George Rebane
For the Steeles and Rebanes this was the last day together on our RV trip without an RV. We decided to do a little research on community development from an historical perspective and took a
trip to the Bandelier National Monument. There we were promised the opportunity to discover and examine the lifestyles of the Anasazi Indians who settled in the region more than 10,000 years ago. From a perusal of the pictures depicting the ruins of their settlements it was clear that we would find the progenitors of smart growth. This is apparently where community planning started. The deep interest in such an approach to communal living in Nevada County left us no choice but to conduct our own investigation up close and personal.
The drive from Santa Fe into the high country of mesas and pines was spectacular. We stopped for
lunch at the White Rock overlook high above a pristine Rio Grande which at this point is still innocent of hindering immigration to this land of opportunity. From there we passed the gates of Los Alamos National Laboratory wherein are designed and fabricated other little artifacts to definitely hinder unbridled immigration. In this case we didn’t want the Red Army to do the immigration two-step, first into western Europe and then to the United States.
Onward then over the tops of pine and juniper covered mesas, finally diving down into Bean Valley, or for you multi-lingual types, into Frijoles Valley where the main visitor center is located. After visiting the shops and a slide show we were ready for the trail that would lead us up the
canyon to the ruins of the large Anasazi settlements. The Anasazi are said to be the pre-Spanish ancestors of the modern Pueblo Indians.
The trail is really very well done taking us along the wooded valley floor by giant kivas and circular condo type villages. Then the trail climbs high into the south facing cliff where more people lived in caves dug into the soft rock and in rows of attached housing built from stacked stones glued together with mud.
According to the archeologists and anthropologists who study such things, we know that the Anasazi lived for about 9,000 plus years in what today we call sprawl. These unenlightened “people lived in small scattered settlements of perhaps one or two families each.” For generations things were going swimmingly until one day a couple of guys came back from one of those west coast liberal colleges where they had learned all about managed growth.
They made a pretty big splash by giving stand-up presentations in the local kivas about how the Anasazi should really organize their communities so as to protect and sustain the environment. Some of the knuckle-draggers in the group tried to point out that the environment had been sustained and protected pretty well for the last handful of millennia. But the progressives shouted them down – ‘Hey, what do you turkeys know?! Sam and Harry just got their masters in community planning and Harry even did his thesis on smart growth.’

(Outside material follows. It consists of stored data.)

Definition CRLFCRLF : list Z := CRLF ++ CRLF.

(** [windows(needle.len()).position(..)]; every needle of the code is a non-empty constant. *)
Fixpoint find_sequence (haystack needle : list Z) : option nat :=
  match haystack with
  | [] => None
  | _ :: rest => if starts_with needle haystack then Some 0%nat else S <$> find_sequence rest needle
  end.

Definition response_has_no_body (status : Z) : bool :=
  ((100 <=? status) && (status <? 200)) || (status =? 204) || (status =? 304).

(** The bytes of a header name. *)
Definition token_char (byte : Z) : bool :=
  is_ascii_alphanumeric byte || contains_char byte (text "!#$%&'*+-.^_`|~").

Definition parse_header (line : list Z) : result HttpError (list Z * list Z) :=
  let? (name, value) := ok_or (split_once COLON line) InvalidResponseHeader in
  if bool_decide (name = []) || negb (forallb token_char name) then Err InvalidResponseHeader else
  let value := trim_matches (fun c => (c =? SPACE) || (c =? 9)) value in
  if existsb (fun byte => ((byte <? 32) && negb (byte =? 9)) || (byte =? 127)) value
  then Err InvalidResponseHeader else Ok (name, value).

Definition parse_status_line (line : list Z) : result HttpError (Z * list Z) :=
  if MAX_STATUS_LINE_LEN <? len line then Err InvalidStatusLine else
  let parts := splitn 3 SPACE line in
  if negb (bool_decide (parts !! 0%nat = Some (text "HTTP/1.1"))) then Err UnsupportedHttpVersion else
  let? raw_status := ok_or (parts !! 1%nat) InvalidStatusLine in
  if negb (len raw_status =? 3) || negb (forallb is_ascii_digit raw_status) then Err InvalidStatusCode else
  let? status := ok_or (parse_u16 raw_status) InvalidStatusCode in
  if negb ((100 <=? status) && (status <=? 599)) then Err InvalidStatusCode else
  let reason := default [] (parts !! 2%nat) in
  if existsb (fun byte => (byte <? 32) || (byte =? 127)) reason then Err InvalidStatusLine else
  Ok (status, reason).
Definition set_header_bytes (self : StreamingResponseDecoder) (bytes : list Z) : StreamingResponseDecoder :=
  {| sd_header_bytes := bytes; sd_head := sd_head self; sd_remaining := sd_remaining self; sd_failed := sd_failed self |}.
Definition set_remaining (self : StreamingResponseDecoder) (remaining : Z) : StreamingResponseDecoder :=
  {| sd_header_bytes := sd_header_bytes self; sd_head := sd_head self; sd_remaining := remaining; sd_failed := sd_failed self |}.
Definition set_failed (self : StreamingResponseDecoder) : StreamingResponseDecoder :=
  {| sd_header_bytes := sd_header_bytes self; sd_head := sd_head self; sd_remaining := sd_remaining self; sd_failed := true |}.

(** The loop of [feed_inner] over the bytes of the head; the result is what is left of the input. *)
Fixpoint read_head (self : StreamingResponseDecoder) (bytes : list Z)
    : StreamingResponseDecoder * result HttpError (list Z) :=
  match bytes with
  | [] => (self, Ok [])
  | byte :: rest =>
      if len (sd_header_bytes self) =? MAX_HEADER_BYTES then (self, Err HeadersTooLarge) else
      let self := set_header_bytes self (sd_header_bytes self ++ [byte]) in
      if ends_with CRLFCRLF (sd_header_bytes self) then
        match parse_stream_head (sd_header_bytes self) with
        | Ok head =>
            ({| sd_header_bytes := []; sd_head := Some head; sd_remaining := sh_content_length head;
                sd_failed := sd_failed self |}, Ok rest)
        | Err e => (self, Err e)
        | Panic => (self, Panic)
        end
      else read_head self rest
  end.

Section Feed.
Context {S E : Type} (sink : S -> list Z -> S * option E).

Definition deliver (self : StreamingResponseDecoder) (bytes : list Z) (s : S)
    : StreamingResponseDecoder * S * result (StreamError E) unit :=
  match sd_head self with
  | None => (self, s, Ok tt)
  | Some _ =>
      if bool_decide (bytes = []) then (self, s, Ok tt) else
      if sd_remaining self <? len bytes then (self, s, Err (Protocol TrailingData)) else
      match sink s bytes with
      | (s, None) => (set_remaining self (sd_remaining self - len bytes), s, Ok tt)
      | (s, Some e) => (self, s, Err (Sink e))
      end
  end.

Definition feed_inner (self : StreamingResponseDecoder) (bytes : list Z) (s : S)
    : StreamingResponseDecoder * S * result (StreamError E) unit :=
  match sd_head self with
  | Some _ => deliver self bytes s
  | None =>
      match read_head self bytes with
      | (self, Ok bytes) => deliver self bytes s
      | (self, Err e) => (self, s, Err (Protocol e))
      | (self, Panic) => (self, s, Panic)
      end
  end.

Definition feed (self : StreamingResponseDecoder) (bytes : list Z) (s : S)
    : StreamingResponseDecoder * S * result (StreamError E) unit :=
  if sd_failed self then (self, s, Err (Protocol StreamPoisoned)) else
  match feed_inner self bytes s with
  | (self, s, Err e) => (set_failed self, s, Err e)
  | r => r
  end.

(** Feeding a sequence of pieces, whatever each call answers. *)
Fixpoint feed_all (self : StreamingResponseDecoder) (s : S) (pieces : list (list Z))
    : StreamingResponseDecoder * S * list (result (StreamError E) unit) :=
  match pieces with
  | [] => (self, s, [])
  | p :: pieces =>
      let '(self, s, r) := feed self p s in
      let '(self, s, rs) := feed_all self s pieces in (self, s, r :: rs)
  end.

End Feed.

Definition finish (self : StreamingResponseDecoder) : StreamingResponseDecoder * result HttpError unit :=
  if sd_failed self then (self, Err StreamPoisoned)
  else if is_complete self then (self, Ok tt)
  else (set_failed self, Err UnexpectedEnd).

(** ** The reference: what the whole input means *)

Definition stream_spec (input : list Z) : result HttpError (option StreamHead * list Z) :=
  match find_sequence input CRLFCRLF with
  | None => if MAX_HEADER_BYTES <? len input then Err HeadersTooLarge else Ok (None, [])
  | Some i =>
      if MAX_HEADER_BYTES <? Z.of_nat (i + 4) then Err HeadersTooLarge else
      let? head := parse_stream_head (take (i + 4) input) in
      let data := drop (i + 4) input in
      if sh_content_length head <? len data then Err TrailingData else Ok (Some head, data)
  end.

Lemma stream_line_no_panic h c l : stream_line h c l <> Panic.
Proof. unfold stream_line. repeat step_result. Qed.
#[export] Hint Resolve stream_line_no_panic : nopanic.

Lemma stream_lines_no_panic ls h c : stream_lines h c ls <> Panic.
Proof. revert h c. induction ls as [|l ls IH]; intros h c; cbn [stream_lines]; repeat step_result. apply IH. Qed.
#[export] Hint Resolve stream_lines_no_panic : nopanic.

Lemma parse_stream_head_no_panic b : parse_stream_head b <> Panic.
Proof. unfold parse_stream_head. repeat step_result. destruct (split_crlf _); repeat step_result. Qed.
#[export] Hint Resolve parse_stream_head_no_panic : nopanic.

Lemma stream_line_range h c l h' c' :
  (forall n, c = Some n -> 0 <= n) -> stream_line h c l = Ok (h', c') -> forall n, c' = Some n -> 0 <= n.
Proof.
  intros Hc. unfold stream_line. destruct (_ <? _); [done |]. destruct (_ <=? _); [done |].
  destruct (parse_header l) as [[name value]| |]; [|done|done]. destruct (eq_ignore_ascii_case name _); [done |].
  destruct (_ && _); [done |]. destruct (eq_ignore_ascii_case name _).
  - destruct (parse_u64 value) as [z|] eqn:Ez; cbn [ok_or]; [|done]. apply from_str_radix_range in Ez; [|done|done].
    destruct (match c with Some _ => _ | None => _ end); [done |]. intros [= _ <-] n [= <-]. lia.
  - intros [= _ <-]. done.
Qed.

Lemma stream_lines_range ls : forall h c h' c',
  (forall n, c = Some n -> 0 <= n) -> stream_lines h c ls = Ok (h', c') -> forall n, c' = Some n -> 0 <= n.
Proof.
  induction ls as [|l ls IH]; intros h c h' c' Hc; cbn [stream_lines]; [by intros [= _ <-] |].
  destruct (stream_line h c l) as [[h1 c1]| |] eqn:E; [|done|done]. apply IH. by eapply stream_line_range.
Qed.

Lemma parse_stream_head_ok b h :
  parse_stream_head b = Ok h -> sh_status_code h = 200 /\ 0 <= sh_content_length h.
Proof.
  unfold parse_stream_head. destruct (strip_suffix _ _) as [hb|]; cbn [ok_or]; [|done]. destruct (negb _); [done |].
  destruct (split_crlf _) as [|l ls]; [done |]. destruct (parse_status_line l) as [[c r]| |]; [|done|done].
  destruct (is_redirect c); [done |]. destruct (Z.eqb_spec c 200) as [->|]; cbn [negb]; [|done].
  destruct (stream_lines [] None ls) as [[hs cl]| |] eqn:E; [|done|done].
  assert (forall n, cl = Some n -> 0 <= n) as Hr by (eapply stream_lines_range; [|exact E]; done).
  change (response_has_no_body 200) with false. cbv iota.
  destruct cl as [n|]; cbn [ok_or]; [|done]. intros [= <-]. cbn. auto.
Qed.

(** ** One byte more *)

Lemma find_sequence_exists a n b : n <> [] -> find_sequence (a ++ n ++ b) n <> None.
Proof.
  intros Hn. induction a as [|x a IH]; cbn [app].
  - destruct n as [|y n]; [done |]. cbn [app find_sequence].
    by rewrite (proj2 (starts_with_spec (y :: n) (y :: n ++ b)) ltac:(by exists b)).
  - cbn [find_sequence]. destruct (starts_with n _); [done |]. by destruct (find_sequence (a ++ n ++ b) n).
Qed.

Lemma find_sequence_snoc x n c :
  n <> [] -> find_sequence x n = None ->
  find_sequence (x ++ [c]) n =
  if ends_with n (x ++ [c]) then Some (length (x ++ [c]) - length n)%nat else None.
Proof.
  intros Hn Hx. destruct (find_sequence (x ++ [c]) n) as [j|] eqn:E.
  - pose proof (find_sequence_late _ _ _ _ Hn Hx E) as Hj. pose proof (find_sequence_length _ _ _ E) as Hl.
    apply find_sequence_Some in E as (a & b & E & <-). rewrite E in Hl |- *.
    rewrite length_app in *. apply (f_equal length) in E as El. rewrite !length_app in *. cbn in El.
    assert (b = []) as ->. { destruct b; [done | cbn in *; lia]. }
    rewrite app_nil_r in *. rewrite (proj2 (ends_with_spec _ _)) by eauto. cbn in *. f_equal. lia.
  - destruct (ends_with n (x ++ [c])) eqn:Ee; [|done]. apply ends_with_spec in Ee as [t Ht]. rewrite Ht in E.
    rewrite <- (app_nil_r n) in E at 1. by apply find_sequence_exists in E.
Qed.
(* ===== verification/FdTable.v ===== *)
(** * The file-descriptor table ([posix-client/src/fd.rs])

    The table has one slot per descriptor: an entry, if it is open, and the generation of a pending reservation, or
    zero.  [H] is the type of native handles.  Cloning and closing handles is done by the caller's
    [HandleOps], a class here as it is a trait there, with the state [O] that [&mut self] stands for. *)

From S2P Require Import Prelude.

(** ** The code *)

Definition FD_CLOEXEC : Z := 1.
Definition DEFAULT_FD_LIMIT : nat := 256.

Definition access_allows_read (open_flags : Z) : bool :=
  (Z.land open_flags 3 =? 0) || (Z.land open_flags 3 =? 2).
Definition access_allows_write (open_flags : Z) : bool :=
  (Z.land open_flags 3 =? 1) || (Z.land open_flags 3 =? 2).

Definition positioned_offset (offset length : Z) : option Z :=
  if (offset <? 0) || (ISIZE_MAX <? length) then None else Some offset.

Record Entry (H : Type) : Type := {
  en_handle : H;
  en_rights : Z;
  en_descriptor_flags : Z }.
Arguments en_handle {H} _.
Arguments en_rights {H} _.
Arguments en_descriptor_flags {H} _.
Arguments Build_Entry {H} _ _ _.

(** [clone_handle] is [inl] of the new reference or [inr] of the error. *)
Class HandleOps (H O Er : Type) : Type := {
  clone_handle : O -> H -> Z -> O * (H + Er);
  close_handle : O -> H -> O }.

Inductive FdError (Er : Type) : Type :=
  | BadDescriptor
  | InvalidDescriptor
  | BusyDescriptor
  | HandleError (e : Er).
Arguments BadDescriptor {Er}.
Arguments InvalidDescriptor {Er}.
Arguments BusyDescriptor {Er}.
Arguments HandleError {Er} e.

Record FdReservation : Type := { rv_index : nat; rv_generation : Z }.
Record FdReplacement : Type := { rp_index : nat; rp_generation : Z }.

(** [rg_indices] is the used prefix [indices[..count]] of the array. *)
Record FdReservations : Type := { rg_indices : list nat; rg_generation : Z }.

Record FdTable (H : Type) : Type := {
  ft_entries : list (option (Entry H));
  ft_reservations : list Z;
  ft_next_reservation : Z }.
Arguments ft_entries {H} _.
Arguments ft_reservations {H} _.
Arguments ft_next_reservation {H} _.
Arguments Build_FdTable {H} _ _ _.

(** [usize::try_from(fd)]. *)
Definition fd_index (fd : Z) : option nat := if fd <? 0 then None else Some (Z.to_nat fd).

Definition FdReservation_descriptor (self : FdReservation) : Z := Z.of_nat (rv_index self).
Definition FdReservations_descriptor (self : FdReservations) (index : nat) : option Z :=
  Z.of_nat <$> rg_indices self !! index.

(** [checked_add] on the generation counter. *)
Definition next_generation (n step : Z) : option Z := if n + step <=? U64_MAX then Some (n + step) else None.

Section Table.
Context {H : Type}.
Implicit Types t : FdTable H.

Definition FdTable_new : FdTable H :=
  {| ft_entries := replicate DEFAULT_FD_LIMIT None; ft_reservations := replicate DEFAULT_FD_LIMIT 0;
     ft_next_reservation := 0 |}.

(** [Clone]: the reservations are not inherited. *)
Definition FdTable_clone t : FdTable H :=
  {| ft_entries := ft_entries t; ft_reservations := replicate DEFAULT_FD_LIMIT 0;
     ft_next_reservation := ft_next_reservation t |}.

No one quite knew what smart growth was, but it sure sounded a hell of a lot better than dumb growth which the educated pair assured them that their people had been doing from the dawn of
time. They even gave it a name – sprawl – which didn’t sound very progressive at all. Sprawl reminded them of what position of decrepitude you assumed after drinking a wee too much of that fermented cactus juice. No more sprawl for the Anasazi.
Sam and Harry laid out the plans for smart growth and, I guess, the rest is the history of how it all worked out. “As the population grew, people began coming together in larger groups, and, by the mid-1200s, villages often included as many as 40 rooms. The following 250 years saw fewer and larger villages, with some exceeding 600 rooms.”
Then suddenly somebody pointed out that smart growth was no growth at all. These large villages required denuding all the trees within reach, and replanting beans and corn and squash in the same place season after season that kinda made the land yield less and less. Nobody knows exactly what happened, but by the mid-1500s the Anasazi “who lived there had moved on”.
Well, they did more than just “moved on”. These people were a bit ashamed of what they had done to Bean Canyon and other places they had lived. They actually changed their name to the Pueblo People and denied ever having known the Anasazi – ‘Yeah, we heard they lived somewhere up in them canyons. But they were kinda sickly and scrawny as the years passed, we paid them no mind. We don’t know what happened to ‘em. Now about these blankets … .’
Russ and I with our wives looked high and low for evidence of what really happened, but all we found were the tightly packed ruins of smart growth. The trees along Bean Creek have grown back, but the ground still looks a little pekid, I’m not sure that much would grow here today without gobs
of modern agricultural chemicals and such. Russ and I were particularly keen on finding some remnant of the statue of Sam and Harry they must have built when all the fuss about smart growth started. But seeing as how it didn’t turn out all that well, we can understand why they didn’t want to leave any sign of it still standing.
Having concluded our research, we then drove back to Santa Fe to have our last night together. This trip has been most fun, congenial, and entertaining. Russ and Ellen will now continue eastward on their epic three-month journey across the continent and back. I can already hear the troubadours of Nevada County composing paeans recounting the adventures of that intrepid pair of lovers. We decided to have our goodbye dinner at Harry’s Roadhouse south of town. We’re not sure whether this fine eatery was named for one of the progressive Anasazi pair, the one who did his masters thesis on smart growth.